On Monday, June 2, Major Louden left the Incident Command center and his administrative duties to visit the areas in Canadian County, Oklahoma, hit by Friday night’s EF3 tornado. The storm, with winds gusting up to 165 miles per hour, left several Union City area families homeless. On the day Major Louden visited, they were picking up what personal belongings they could find–many strewn, in some cases, over nearly a mile of fields and farm land. The visit gave him a chance to do what he loves best—serve others in the name of the Lord.

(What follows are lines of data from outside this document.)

Lemma constructed_config_is_checked_witness :
  EmbeddingIntentClassifier__init__ (component_config default_classifier)
    None None None None None = Ok default_classifier.
Proof.
  apply (constructed_config_is_checked defaults None None None None None default_classifier).
  reflexivity.
Defined.

Lemma constructed_model_keeps_layers_witness :
  get_num_tags example_diet_for_predict
  = Ok (Z.of_nat (size ({[0%nat := "O"]} : gmap nat string))).
Proof.
  destruct (constructed_model_keeps_layers no_tensors grouped_by_signature no_sizes
              ∅ example_diet example_diet_for_predict example_signature
              example_label_data {[0%nat := "O"]} two_epoch_config)
    as (text & label & _ & _ & _ & Hnum & _).
  - reflexivity.
  - unfold example_diet_for_predict. apply reachable_step, reachable_step, reachable_init.
  - exact Hnum.
Defined.

Lemma mask_loss_raises_on_constructed_model_witness :
  tf_layer masked_lm_diet "loss_mask" = Ok (dot_product_loss masked_lm_config)
  /\ _mask_loss masked_lm_diet (TBool true) (TBool true) [[[false]]] "text"
     = Raise (AttributeError "_loss_mask").
Proof.
  apply (mask_loss_raises_on_constructed_model no_tensors grouped_by_signature no_sizes
           ∅ masked_lm_diet masked_lm_diet example_signature example_label_data
           {[0%nat := "O"]} masked_lm_config (TBool true) (TBool true) [[[false]]]).
  - reflexivity.
  - reflexivity.
  - apply reachable_init.
Defined.

Lemma train_step_with_masked_lm_never_completes_witness :
  is_ok (_train_losses_scores grouped_by_signature one_position_mask masked_lm_diet [] []).2
  = false
  /\ (_train_losses_scores grouped_by_signature one_position_mask masked_lm_diet [] []).1 = [].
Proof.
  apply (train_step_with_masked_lm_never_completes no_tensors grouped_by_signature no_sizes
           one_position_mask ∅ masked_lm_diet masked_lm_diet example_signature
           example_label_data {[0%nat := "O"]} masked_lm_config [] []).
  - reflexivity.
  - reflexivity.
  - apply reachable_init.
  - reflexivity.
Defined.

Lemma train_step_without_masked_lm_completes_witness :
  exists new,
    _train_losses_scores grouped_by_signature one_position_mask example_diet [] []
    = (([] ++ new)%list, Ok tt)
    /\ new.*1 = ["i_loss"; "i_acc"; "e_loss"; "e_f1"].
Proof.
  apply (train_step_without_masked_lm_completes no_tensors grouped_by_signature no_sizes
           one_position_mask ∅ example_diet example_diet example_signature
           example_signature example_label_data {[0%nat := "O"]} two_epoch_config [] []
           example_text_signature example_label_signature).
  - reflexivity.
  - apply reachable_init.
  - reflexivity.
  - reflexivity.
  - reflexivity.
  - reflexivity.
  - split.
    + eexists. split; [reflexivity|]. intros _. reflexivity.
    + do 2 eexists. reflexivity.
  - intros _. split; split.
    + eexists. split; [reflexivity|]. intros Hsparse. vm_compute in Hsparse.
      discriminate Hsparse.
    + do 2 eexists. reflexivity.
    + eexists. split; [reflexivity|]. intros Hsparse. vm_compute in Hsparse.
      discriminate Hsparse.
    + do 2 eexists. reflexivity.
  - intros _. do 2 eexists. reflexivity.
Defined.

Major Louden is no stranger to Oklahoma; he held a two-year appointment in Sand Springs as a Salvation Army minister and community leader (corps officer) and then a term of four years as the corps officer in Bartlesville. And he has suffered with Oklahomans; his first Emergency Disaster Services response experience was the Oklahoma City Bombing in 1995, and he served as Incident Commander when the Army responded to the Oklahoma tornadoes of 1999.
“In ’95 I was the Family Notification Center Coordinator; that’s the place where families gathered and waited for the positive identification of their loved ones’ bodies,” he recalled. “I watched Salvation Army officers connect with families and act as their guides, their shepherds. In one case I sent an officer with a family to collect DNA from home; they returned with some hair out of a hair brush. Another officer came back with a family carrying a toothbrush that belonged to one of the children who was in the daycare.”
It was while a young Tom Louden was at Asbury College that he realized his calling to live a life serving as God’s servant. A chaplain for the U.S. Senate spoke at a chapel service, and quoted Jeremiah 2:3 “…holiness unto the Lord.”
“In that moment everything around me disappeared,” he said, “and it was just about God. I realized that anything is possible when you are following God, and if I was doing what I want, and not what God wants, then I’m not living right.”
Twenty-three years later he crosses a field covered with CDs, kitchen appliances, and office supplies. On his shoulder he carries a box full of gloves, trash bags, and other recovery supplies to share with a family who has lost everything.
“Twenty-four hours ago we thought we were… messed up,” Joshua, the man who lived in the trailer home, explains.
With the help of a few family and friends, along with a nice warm meal from The Salvation Army, spirits began to lift as everyone took time from sifting through the weeds and debris.
Major Louden offers to pray with them and for them, and then he’s on his way.
It only takes one man to make a difference, but with the support of an entire Army behind him, Major Louden is delivering comfort and hope to entire families in Oklahoma.